■ Description of the task
Go through the data below and copy each line that includes "length".

■ Dataset records
(** What [generate_pdf.py] prints for one DOCX file: the line of a
    success, or the line of the failure followed by the line of the
    fallback, which succeeded or failed. *)
Definition pdf_report (docx_file : str) (msgs : list str) : Prop :=
  msgs = [lit "Created: " ++ GeneratePdf.pdf_file_name docx_file] \/
  exists e,
    let failed := lit "Error converting " ++ docx_file ++ lit " to PDF: "
                    ++ str_of_exception e in
    msgs = [failed;
            lit "Created (from text): "
              ++ GeneratePdf.pdf_file_name docx_file] \/
    exists e2,
      msgs = [failed; lit "Fallback also failed: " ++ str_of_exception e2].

(** The flowable [create_simple_pdf_from_text] appends for one line, given
    the value [header] of the header test on the stripped line. *)
Definition text_flowable {U : UnicodeData} (line : str) (header : bool)
  : Flowable :=
  let text := GeneratePdf.clean_text (strip line) in
  if truthy text
  then Paragraph text (if header then Heading2 else Normal)
  else Spacer 1 6.

(** The files a trace has opened for reading and the DOCX files it has
    loaded. *)
Fixpoint texts_read (tr : Trace) : list str :=
  match tr with
  | [] => []
  | ReadText f :: tr' => f :: texts_read tr'
  | _ :: tr' => texts_read tr'
  end.

Fixpoint docx_loaded (tr : Trace) : list str :=
  match tr with
  | [] => []
  | LoadDocx f :: tr' => f :: docx_loaded tr'
  | _ :: tr' => docx_loaded tr'
  end.

(** ** Lemmas on the built-ins *)

Section BuiltinFacts.
Context {U : UnicodeData}.

Lemma or_inr (a : bool) (b : Exc bool) :
  or_ (inr a) b = if a then inr true else b.
Proof. reflexivity. Qed.

Lemma and_inr (a : bool) (b : Exc bool) :
  and_ (inr a) b = if a then b else inr false.
Proof. reflexivity. Qed.

Lemma alter_last {A} (f : A -> A) (l : list A) (x : A) :
  alter f (List.length l) (l ++ [x]) = l ++ [f x].
Proof. induction l as [| y l IH]; simpl; [reflexivity | now rewrite IH]. Qed.

Lemma nth_last {A} (l : list A) (x d : A) :
  nth (List.length l) (l ++ [x]) d = x.
Proof. induction l as [| y l IH]; simpl; [reflexivity | exact IH]. Qed.

Lemma lstrip_spaces (s : str) :
  forallb Py_UNICODE_ISSPACE s = true -> lstrip s = [].
Proof.
  induction s as [| c s IH]; simpl; [reflexivity |].
  intros Hs. apply andb_true_iff in Hs as [Hc Hs]. rewrite Hc. auto.
Qed.

Lemma strip_spaces (s : str) :
  forallb Py_UNICODE_ISSPACE s = true -> strip s = [].
Proof.
  intros Hs. unfold strip, rstrip. now rewrite (lstrip_spaces s Hs).
Qed.

Lemma split_not_nil (sep : char) (s : str) : split sep s <> [].
Proof.
  induction s as [| c s IH]; simpl; [discriminate |].
  destruct (c =? sep)%N; [discriminate |].
  destruct (split sep s); [contradiction | discriminate].
Qed.

(** A string that contains the separator splits in two segments or more:
    the second conjunct of [is_job_title] follows from the first. *)
Lemma split_contains (sep : char) (s : str) :
  contains [sep] s = true -> 2 <= List.length (split sep s).
Proof.
  induction s as [| c s IH]; simpl; [discriminate |].
  destruct (c =? sep)%N eqn:E; simpl.
  - intros _. pose proof (split_not_nil sep s) as NE.
    destruct (split sep s); [contradiction | simpl; lia].
  - intros Hc. specialize (IH Hc).
    destruct (split sep s); simpl in *; lia.
Qed.

Lemma is_job_title_contains (line : str) :
  is_job_title line = contains (lit "|") line.
Proof.
  unfold is_job_title. destruct (contains (lit "|") line) eqn:E; [| reflexivity].
  apply (split_contains 124%N) in E. cbn [andb].
  apply Nat.leb_le. exact E.
Qed.

End BuiltinFacts.

(** Evaluate the short-circuit operators whose left operand is a value. *)
Ltac eval_bool :=
  cbn [getitem0 bind ret Monad_either];
  repeat (rewrite ?or_inr, ?and_inr;
          match goal with
          | |- context [if ?t then _ else _] =>
              lazymatch t with
              | context [if _ then _ else _] => fail
              | _ => destruct t eqn:?
              end
          end);
  rewrite ?or_inr, ?and_inr.

(** ** Lemmas on the text-to-DOCX loop *)

Section DocxFacts.
Context {U : UnicodeData}.

Lemma is_header_total (c : char) (s : str) :
  exists b, is_header (c :: s) = inr b.
Proof. unfold is_header. eval_bool; eauto. Qed.

Lemma is_header_value (l : str) :
  l <> [] -> is_header l = inr (header_value l).
Proof.
  destruct l as [| c s]; [congruence | intros _].
  unfold header_value. destruct (is_header_total c s) as [b ->]. reflexivity.
Qed.

Lemma is_header_isupper (l : str) :
  isupper l = true -> is_header l = inr true.
Proof. intros E. unfold is_header. cbn [ret Monad_either]. now rewrite or_inr, E. Qed.

Lemma process_line_blank {L : DocxLibrary} (i : nat) (line : str)
  (doc : Document) :
  strip line = [] ->
  runStateT (process_line i line) doc
  = inr (Blank, doc ++ [paragraph_of_role Blank i []]).
Proof.
  intros E. unfold process_line. rewrite E. reflexivity.
Qed.
(* ===================================================================== *)
(* Update-Libraries (update_libraries.py): a shallow embedding of the    *)
(* script's helpers and passes, and the properties checked against it.   *)
(*                                                                       *)
(* Python 2 byte strings are Rocq strings, exceptions are an error type  *)
(* threaded through a small result monad, the configuration files are    *)
(* ordered association lists (the parser's ordered dictionaries), and the *)
(* file system is a finite map from canonical paths to nodes on which    *)
(* path names are resolved component by component, following links.      *)
(* ===================================================================== *)
From stdpp Require Import gmap strings list fin_maps.
From Stdlib Require Import Ascii String.

Open Scope string_scope.
Open Scope nat_scope.
Open Scope stdpp_scope.

(* --------------------------------------------------------------------- *)
(* Exceptions and the result monad                                       *)
(* --------------------------------------------------------------------- *)

Inductive errno := EEXIST | ENOENT | ENOTDIR | EISDIR | ELOOP.

Inductive exn :=
| NoSectionError (section : string)
| NoOptionError (option section : string)
| KeyError (key : string)
| UnboundLocalError (variable : string)
| OSError (code : errno)
| IOError
| AttributeError
| TypeError
| ValueError.

Inductive result (A : Type) :=
| Ok (a : A)
| Raise (e : exn).
Arguments Ok {A} a.
Arguments Raise {A} e.

#[global] Instance result_ret : MRet result := fun A a => Ok a.

#[global] Instance result_bind : MBind result := fun A B k r =>
  match r with
  | Ok a => k a
  | Raise e => Raise e
  end.

#[global] Instance errno_eq_dec : EqDecision errno.
Proof. solve_decision. Defined.
#[global] Instance exn_eq_dec : EqDecision exn.
Proof. solve_decision. Defined.

(* --------------------------------------------------------------------- *)
(* Byte strings                                                          *)
(* --------------------------------------------------------------------- *)
Module Str.

Definition code (c : ascii) : nat := nat_of_ascii c.

Definition is_digit (c : ascii) : bool :=
  (48 <=? code c) && (code c <=? 57).

Definition is_upper (c : ascii) : bool :=
  (65 <=? code c) && (code c <=? 90).

Definition is_lower (c : ascii) : bool :=
  (97 <=? code c) && (code c <=? 122).

(* The class \w of the re module on byte strings: [a-zA-Z0-9_]. *)
Definition is_word (c : ascii) : bool :=
  is_digit c || is_upper c || is_lower c || (code c =? 95).

Definition lower_char (c : ascii) : ascii :=
  if is_upper c then ascii_of_nat (code c + 32) else c.

(* str.lower() *)
Fixpoint lower (s : string) : string :=
  match s with
  | EmptyString => EmptyString
  | String c s' => String (lower_char c) (lower s')
  end.

(* s.startswith(p), returning what follows the prefix *)
Fixpoint strip_prefix (p s : string) : option string :=
  match p with
  | EmptyString => Some s
  | String a p' =>
      match s with
      | EmptyString => None
      | String b s' => if decide (a = b) then strip_prefix p' s' else None
      end
  end.

Definition startswith (s p : string) : bool :=
  match strip_prefix p s with Some _ => true | None => false end.

Fixpoint endswith_char (s : string) (c : ascii) : bool :=
  match s with
  | EmptyString => false
  | String a EmptyString => bool_decide (a = c)
  | String _ s' => endswith_char s' c
  end.

(* the longest prefix of digits, and what follows it *)
Fixpoint span_digits (s : string) : string * string :=
  match s with
  | String c s' =>
      if is_digit c
      then let '(d, r) := span_digits s' in (String c d, r)
      else (EmptyString, s)
  | EmptyString => (EmptyString, EmptyString)
  end.

Fixpoint contains_char (c : ascii) (s : string) : bool :=
  match s with
  | EmptyString => false
  | String a s' => bool_decide (a = c) || contains_char c s'
  end.

(* str(n) for a natural number *)
Definition digit_char (d : nat) : ascii := ascii_of_nat (48 + d).
(** * The CI action runner: a shallow embedding and its properties

    Source: the runner's [main.go] (package [main]): trigger matching, shell
    quoting, invocation URLs, command tokenisation, the invocation log, the
    build-event publisher, the periodic progress flusher, the per-action
    runner and the top-level driver.

    Go strings and byte slices are byte sequences: a Go [string] is a Rocq
    [string] (a list of 8-bit [ascii]), a [[]byte] is a [list byte].  Go's
    [int] and [int64] are [Z] with the wrap-around written out where an
    operation can overflow. *)

From Stdlib Require Import ZArith Lia Bool.
From Stdlib.Strings Require Import Ascii Byte.
From Stdlib Require String.
From stdpp Require Import base option list sets strings pretty.

Local Open Scope Z_scope.

(* [simpl] may unfold string concatenation on a constructor. *)
#[local] Arguments String.append !s1 s2 : simpl nomatch.

(** ** Go values shared by the whole file *)

(** What a Go call can do besides returning: panic, or end the process. *)
Inductive outcome (A : Type) : Type :=
| Returned (a : A)
| Panicked (msg : string)
| Exited (code : Z).
Arguments Returned {A} a.
Arguments Panicked {A} msg.
Arguments Exited {A} code.

(** Go [error] values, by the dynamic type the runner distinguishes.
    [fmt.Errorf] with a [%s] verb builds a fresh error that only embeds the
    text of its cause: the cause's dynamic type is lost ([ErrFmt]).  An
    [*exec.ExitError] is [ErrExit] for a child that exited with a status
    and [ErrSignal] for a child that did not exit (it was ended by a
    signal): then [ExitCode()] is -1 and the text names the signal. *)
Inductive error : Type :=
| ErrExit (code : Z)                       (* *exec.ExitError; ExitCode() = code *)
| ErrSignal (text : string)                (* *exec.ExitError; ExitCode() = -1 *)
| ErrStatus (code : Z) (msg : string)      (* a gRPC status error *)
| ErrFmt (msg : string) (cause : error)    (* fmt.Errorf(msg + "%s", cause) *)
| ErrOther (msg : string).                 (* any other error value *)

(** The constants of [main.go]. *)
Definition noExitCode : Z := -1.
Definition progressFlushThresholdBytes : Z := 1000.
Definition pushEventName : string := "push".
Definition pullRequestEventName : string := "pull_request".

(** gRPC status codes used by the runner. *)
Definition codes_Unknown : Z := 2.
Definition codes_Unavailable : Z := 14.

(** The command-line flags, read through global pointers in the source. *)
Record Flags : Type := {
  besBackend : string;
  besResultsURL : string;
  repoURL : string;
  commitSHA : string;
  triggerEvent : string;
  triggerBranch : string
}.

(** ** Workflow configuration *)

(** Modelled from the spec: package [workflowconf] (the [Action],
    [Triggers], [PushTrigger] and [PullRequestTrigger] structs) is not among
    the sources; section 3 ("Workflow config") gives the fields.  A nil
    pointer is [None]; a nil slice is the empty list. *)
Record PushTrigger : Type := { Push_Branches : list string }.
Record PullRequestTrigger : Type := { PullRequest_Branches : list string }.
Record Triggers : Type := {
  Push : option PushTrigger;
  PullRequest : option PullRequestTrigger
}.
Record Action : Type := {
  Name : string;
  Action_Triggers : option Triggers;
  BazelCommands : list string
}.
Record BuildBuddyConfig : Type := { Actions : list Action }.

(** ** Trigger matching *)

Fixpoint matchesAnyBranch (branches : list string) (branch : string) : bool :=
  match branches with
  | [] => false
  | b :: rest => if String.eqb b branch then true else matchesAnyBranch rest branch
  end.

Definition matchesAnyTrigger (action : Action) (event branch : string) : bool :=
  match Action_Triggers action with
  | None => false
  | Some triggers =>
      match Push triggers with
      | Some pushCfg =>
          if String.eqb event pushEventName
          then matchesAnyBranch (Push_Branches pushCfg) branch
          else
            match PullRequest triggers with
            | Some prCfg =>
                if String.eqb event pullRequestEventName
                then matchesAnyBranch (PullRequest_Branches prCfg) branch
                else false
            | None => false
            end
      | None =>
          match PullRequest triggers with
          | Some prCfg =>
              if String.eqb event pullRequestEventName
              then matchesAnyBranch (PullRequest_Branches prCfg) branch
              else false
          | None => false
          end
      end
  end.

(** The older copy of the runner ([cmd/action_runner/main.go]) guards the
    loop with [if branches == nil { return false }]. *)
Module ActionRunner.

Definition matchesAnyBranch (branches : list string) (branch : string) : bool :=
  match branches with
  | [] => false
  | _ :: _ =>
      (fix loop (bs : list string) : bool :=
         match bs with
         | [] => false
         | b :: rest => if String.eqb b branch then true else loop rest
         end) branches
  end.

Definition matchesAnyTrigger (action : Action) (event branch : string) : bool :=
  match Action_Triggers action with
  | None => false
  | Some triggers =>
      match Push triggers with
      | Some pushCfg =>
          if String.eqb event pushEventName
          then matchesAnyBranch (Push_Branches pushCfg) branch
          else
            match PullRequest triggers with
            | Some prCfg =>
                if String.eqb event pullRequestEventName
                then matchesAnyBranch (PullRequest_Branches prCfg) branch
                else false
            | None => false
            end
      | None =>
          match PullRequest triggers with
          | Some prCfg =>
              if String.eqb event pullRequestEventName
              then matchesAnyBranch (PullRequest_Branches prCfg) branch
              else false
          | None => false
          end
      end
  end.

End ActionRunner.

(** ** Strings: the pieces of package [strings] the runner calls *)

(** [strings.HasSuffix(s, suffix)]:
    [len(s) >= len(suffix) && s[len(s)-len(suffix):] == suffix]. *)
Definition strings_HasSuffix (s suffix : string) : bool :=
  (String.length suffix <=? String.length s)%nat
  && String.eqb
       (String.substring (String.length s - String.length suffix)
          (String.length suffix) s)
       suffix.

(** [strings.HasPrefix(s, prefix)]. *)
Definition strings_HasPrefix (s prefix : string) : bool :=
  String.prefix prefix s.

(** [strings.Index(s, substr)] for a non-empty [substr]: the offset of its
    first occurrence. *)
Fixpoint strings_Index (s substr : string) : option nat :=
  if strings_HasPrefix s substr then Some 0%nat
  else
    match s with
    | EmptyString => None
    | String _ rest => S <$> strings_Index rest substr
    end.

(** [strings.ReplaceAll(s, old, new)] for a non-empty [old], as the library
    builds it: copy up to the next occurrence, emit [new], skip [old],
    repeat; then copy what is left.  Every round consumes at least one byte
    of [s], so [String.length s] rounds suffice. *)
Fixpoint replace_rounds (rounds : nat) (s old new : string) : string :=
  match rounds with
  | O => s
  | S rounds' =>
      match strings_Index s old with
      | None => s
      | Some j =>
          String.substring 0 j s +:+ new +:+
          replace_rounds rounds'
            (String.substring (j + String.length old)
               (String.length s - (j + String.length old)) s)
            old new
      end
  end.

■ Result of the exercise
  alter f (List.length l) (l ++ [x]) = l ++ [f x].
  nth (List.length l) (l ++ [x]) d = x.
  contains [sep] s = true -> 2 <= List.length (split sep s).
  (String.length suffix <=? String.length s)%nat
       (String.substring (String.length s - String.length suffix)
          (String.length suffix) s)
    of [s], so [String.length s] rounds suffice. *)
            (String.substring (j + String.length old)
               (String.length s - (j + String.length old)) s)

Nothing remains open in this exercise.